Le prince Junio Valerio Borghèse
(…) Dans un certain sens, l’Auteur se situe au-dessus des disputes et des divergences politiques contingentes – c’est-à-dire fascisme et anti-fascisme, libéralisme et communisme, capitalisme et socialisme – parce qu’il nie que la discussion doive se situer sur le plan uniquement matérialiste qu’ont choisi nos adversaires. Et par adversaires, il faut entendre ceux pour qui l’intérêt est supérieur au devoir ; le double jeu, préférable à la loyauté ; la richesse une composante de la civilisation ; pour qui la résignation, la bassesse et l’égoïsme s’appellent vertus, l’audace et le courage, vices ; pour qui l’arbitraire remplace l’ordre ; pour qui le nombre démocratiquement indifférencié pèse davantage que l’aristocratie des valeurs : tous ceux qui sont du côté de la quantité contre la qualité, de la matière contre l’esprit.

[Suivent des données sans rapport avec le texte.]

(** * ReplayMemory: a shallow embedding of [common/replay_memory/replay_memory.py]

    The experience-replay buffer of the DeepRL repository, modelled as a
    record of parallel arrays and cursors, with every method written as a
    function in a state-and-exception monad.

    Modelling conventions.
    - Python integers are [Z]; NumPy arrays are lists, indexed the way
      NumPy does it (a negative index counts from the end, an index
      outside the array raises [IndexError]).
    - Floating-point values ([float32] rewards, normalised pixels) are
      the rationals they denote, [Q]; infinities and NaN are not
      represented.  Where a reward is stored ([add], the discount loop
      of [propagate_rewards]) the value is rounded as the code rounds
      it, to the nearest [float32] with ties to even; the theorems about
      stored rewards assume that the values stay below the overflow
      threshold.  The optional passes of [propagate_rewards] that
      precede the loop and the scaling of pixels by 255 are computed
      exactly.
    - An integer stored with [a[i] = v] is reduced to the element type
      of the array ([uint8], [int32]) the way C converts a machine
      integer; an integer that does not fit a C [long], which NumPy
      refuses, is outside the typed inputs.  Frames are taken to have
      the shape and the element type of the image array, so that the
      only element assignment that can fail on its operand is the
      [full_state] row assignment, whose operand length is visible in
      the source.
    - An exception leaves the object in the state it had when the
      exception was raised: the monad returns the state on both paths.
    - The random generator is an unbounded sequence of raw integers;
      [randint] reduces the integer it reads into the requested range.
      The sampling loops, which have no bound in the source, take the
      number of iterations to evaluate and answer [None] when it is
      spent with the loop still running.
    - NumPy is the one the code was written for: [np.int] names the
      integer type, and an index outside the array is an error for
      [np.delete] as it is for [take]. *)

From Stdlib Require Import ZArith QArith Qabs Lia.
From stdpp Require Import base gmap strings list.

Open Scope Z_scope.

(** ** Exceptions and outcomes *)

Inductive exn :=
| NameError | ValueError | IndexError | KeyError | TypeError
| ZeroDivisionError | AssertionError | FileNotFoundError | UnpicklingError.

Inductive outcome (A : Type) :=
| Ret (a : A)
| Raise (e : exn).
Arguments Ret {A} a.
Arguments Raise {A} e.

#[export] Instance outcome_ret : MRet outcome := fun A a => Ret a.
#[export] Instance outcome_bind : MBind outcome := fun A B f m =>
  match m with
  | Ret a => f a
  | Raise e => Raise e
  end.

Definition is_raise {A} (o : outcome A) : bool :=
  match o with Ret _ => false | Raise _ => true end.

(** ** NumPy and Python primitives *)

(** Resolution of an integer index against an axis of length [n]. *)
Definition np_index (n : nat) (i : Z) : option nat :=
  if (0 <=? i) && (i <? Z.of_nat n) then Some (Z.to_nat i)
  else if (- Z.of_nat n <=? i) && (i <? 0) then Some (Z.to_nat (Z.of_nat n + i))
  else None.

(** [a[i] = v] *)
Definition setitem {A} (a : list A) (i : Z) (v : A) : outcome (list A) :=
  match np_index (length a) i with
  | Some j => Ret (<[j:=v]> a)
  | None => Raise IndexError
  end.

(** [a[i]] and [a.take(i, mode='raise')] for a scalar index *)
Definition getitem {A} (a : list A) (i : Z) : outcome A :=
  match np_index (length a) i with
  | Some j => match a !! j with Some x => Ret x | None => Raise IndexError end
  | None => Raise IndexError
  end.

(** [a.take(i, mode='wrap')] for a scalar index: the index is reduced
    modulo the axis length; taking from an empty axis is an error. *)
Definition getitem_wrap {A} (a : list A) (i : Z) : outcome A :=
  match a !! Z.to_nat (i mod Z.of_nat (length a)) with
  | Some x => Ret x
  | None => Raise IndexError
  end.

Inductive take_mode := mode_raise | mode_wrap.

Definition take1 {A} (mode : take_mode) (a : list A) (i : Z) : outcome A :=
  match mode with
  | mode_raise => getitem a i
  | mode_wrap => getitem_wrap a i
  end.

(** [a.take(indices, axis=0, mode=mode)] *)
Fixpoint take {A} (mode : take_mode) (a : list A) (indices : list Z)
  : outcome (list A) :=
  match indices with
  | [] => Ret []
  | i :: rest =>
      x ← take1 mode a i;
      xs ← take mode a rest;
      mret (x :: xs)
  end.

(** [np.arange(lo, hi)] *)
Definition arange (lo hi : Z) : list Z :=
  map (fun i => lo + Z.of_nat i) (seq 0 (Z.to_nat (hi - lo))).

(** [np.any] over an integer array *)
Definition np_any (a : list Z) : bool := existsb (fun t => negb (t =? 0)) a.

(** [np.zeros(n)]: a negative dimension is refused. *)
Definition np_zeros (n : Z) : outcome (list Z) :=
  if n <? 0 then Raise ValueError else Ret (replicate (Z.to_nat n) 0).

(** [np.zeros((n, m))] *)
Definition np_zeros2 (n m : Z) : outcome (list (list Z)) :=
  if (n <? 0) || (m <? 0) then Raise ValueError
  else Ret (replicate (Z.to_nat n) (replicate (Z.to_nat m) 0)).

(** Broadcasting of a one-dimensional operand onto a row of width [w]:
    the lengths agree, or the operand has length one and is repeated. *)
Definition broadcast_row (w : nat) (v : list Z) : outcome (list Z) :=
  if bool_decide (length v = w) then Ret v
  else match v with
       | [x] => Ret (replicate w x)
       | _ => Raise ValueError
       end.

(** [a[i] = v] on a two-dimensional array: the index is resolved first,
    then the operand is broadcast onto the row. *)
Definition setrow (a : list (list Z)) (i : Z) (v : list Z)
  : outcome (list (list Z)) :=
  match np_index (length a) i with
  | Some j =>
      match a !! j with
      | Some old => row ← broadcast_row (length old) v; mret (<[j:=row]> a)
      | None => Raise IndexError
      end
  | None => Raise IndexError
  end.

(** The element types of the arrays.  An integer stored in a [uint8] or
    [int32] array is reduced by the C conversion from a machine integer:
    300 is stored as 44 in a [uint8] array, [2^31] as [-2^31] in an
    [int32] one. *)
Definition to_uint8 (v : Z) : Z := v mod 256.
Definition to_int32 (v : Z) : Z := (v + 2 ^ 31) mod 2 ^ 32 - 2 ^ 31.

(** The integer nearest to [n / d], ties going to the even one, for
    [0 <= n] and [0 < d]. *)
Definition round_half_even (n d : Z) : Z :=
  let q := n / d in
  let r := n mod d in
  if 2 * r <? d then q
  else if d <? 2 * r then q + 1
  else if Z.even q then q else q + 1.

(** The integer part of the binary logarithm of [n / d], for [0 < n] and
    [0 < d]. *)
Definition floor_log2 (n d : Z) : Z :=
  let e := Z.log2 n - Z.log2 d in
  if (if 0 <=? e then d * 2 ^ e <=? n else d <=? n * 2 ^ (- e))
  then e else e - 1.

(** Rounding to the nearest value of a binary floating-point format
    with [prec] significant bits whose smallest positive value is
    [2 ^ emin], ties going to the even significand (the IEEE 754 default
    rounding, gradual underflow included).  The exponent has no upper
    bound here: the result is the one of the format as long as it is
    below the format's overflow threshold. *)
Definition round_float (prec emin : Z) (q : Q) : Q :=
  let n := Z.abs (Qnum q) in
  let d := Z.pos (Qden q) in
  if n =? 0 then 0%Q
  else
    let ex := Z.max (floor_log2 n d - (prec - 1)) emin in
    let m :=
      if 0 <=? ex then round_half_even n (d * 2 ^ ex)
      else round_half_even (n * 2 ^ (- ex)) d in
    Qred (inject_Z (Z.sgn (Qnum q) * m) * Qpower 2 ex).

(** [np.float32(q)] and [float(q)] *)
Definition to_float32 : Q -> Q := round_float 24 (-149).
Definition to_float64 : Q -> Q := round_float 53 (-1074).

Arguments round_float : simpl never.
Arguments to_float32 : simpl never.
Arguments to_float64 : simpl never.
Arguments to_uint8 : simpl never.
Arguments to_int32 : simpl never.

(** [a % b] *)
Definition py_mod (a b : Z) : outcome Z :=
  if b =? 0 then Raise ZeroDivisionError else Ret (a mod b).

(** [range(start, stop, -1)] *)
Definition range_down (start stop : Z) : list Z :=
  map (fun i => start - Z.of_nat i) (seq 0 (Z.to_nat (start - stop))).

(** [a[st:en]] with Python's clamping of slice bounds *)
Definition slice_bound (n : nat) (i : Z) : nat :=
  if i <? 0 then Z.to_nat (Z.max 0 (Z.of_nat n + i))
  else Z.to_nat (Z.min i (Z.of_nat n)).

Definition py_slice {A} (a : list A) (st en : Z) : list A :=
  let s := slice_bound (length a) st in
  let e := slice_bound (length a) en in
  firstn (e - s) (skipn s a).

(** Resolution of a name at run time: local scope, then module globals
    (the builtins hold none of the names looked up below). *)
Definition load_name (locals globals : list string) (name : string)
  : outcome unit :=
  if bool_decide (name ∈ locals ++ globals) then Ret tt else Raise NameError.

(** Names bound at module level in replay_memory.py. *)
Definition module_globals : list string :=
  ["np"; "time"; "logging"; "save_compressed_images"; "pickle"; "logger";
   "ReplayMemory"; "test_1"; "test_2"; "argparse"; "parser"; "args"]%string.

(** ** The buffer *)

Definition Frame : Type := list (list Q).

A égale distance de certaines positions extrémistes ou partisanes, Les Hommes au milieu des Ruines se réclame du caractère organique en même temps que transcendant et « anagogique » de l’Etat, caractère dont aujourd’hui on a perdu le sens, confrontés comme nous le sommes au dilemme suivant : une surestimation de l’individu en tant que tel et la corruption du système parlementaire, d’une part, et l’informe grouillement d’une machine bureaucratique et totalitaire de système et soviétique, de l’autre. Ce livre se réclame des valeurs d’auctoritas et de hiérarchie – conditions premières de toute justice et, bien considérer, de toute liberté – contre l’idolâtrie démocratique de l’égalité, laquelle est en même temps utopique et injuste ; de la valeur pour la Tradition (entendue comme suprême patrimoine, pour la cité, de principes éternellement valables), contre le mythe historiciste selon lequel non seulement les institutions particulières mais encore leurs raison d’être elles-mêmes seraient périssables – de telles sorte que les révolutions apporteraient infailliblement un « progrès ». Comme base de la naissance et de l’articulation des peuples et des nations , ce livre revendique la valeur de l’idée politique, de la vision du monde, d’un centre d’autorité, du sentiment « religieux » de la vie sociale – en plus et au-dessus de l’appartenance à une même ethnie.
(…) c’est à juste titre que l’Auteur prévient que, lorsqu’il parle d’aristocratie, il se réfère à une aristocratie de la « vision du monde », du caractère, et non pas économique, et encore moins intellectuelle puisque l’intellectualité « constitue un monde coupé de la totalité vivante qu’est l’individu et, tout particulièrement, de tout ce qui est caractère, courage spirituel, esprit de décision ».
C’est précisément cette aristocratie de caractère que veulent et que doivent constituer, parmi les ruines qui nous entourent, les meilleurs d’entre nous.
Cdt Valerio Borghèse, préface à Les Hommes au Milieu des Ruines, Julius Evola. Via Club Acacia

Evola, c’est du sous-guénon.
@Ash
Je vois bien à qui vous souhaitez faire plaisir mais vous vous ridiculisez. Vous ne voudriez pas commenter les posts farfelus ultra-libéraux, pro-bush, pro-sionistes plutôt ?
Les deux derniers paragraphes résument assez bien la personnalité et la foi de Borghese – et font écho, précisément, à ce sens hautement aristocratique qui lui valut la haute estime de ses compagnons, l’admiration d’adversaires parfois admiratifs et l’inextinguible haine de ses ennemis politiques.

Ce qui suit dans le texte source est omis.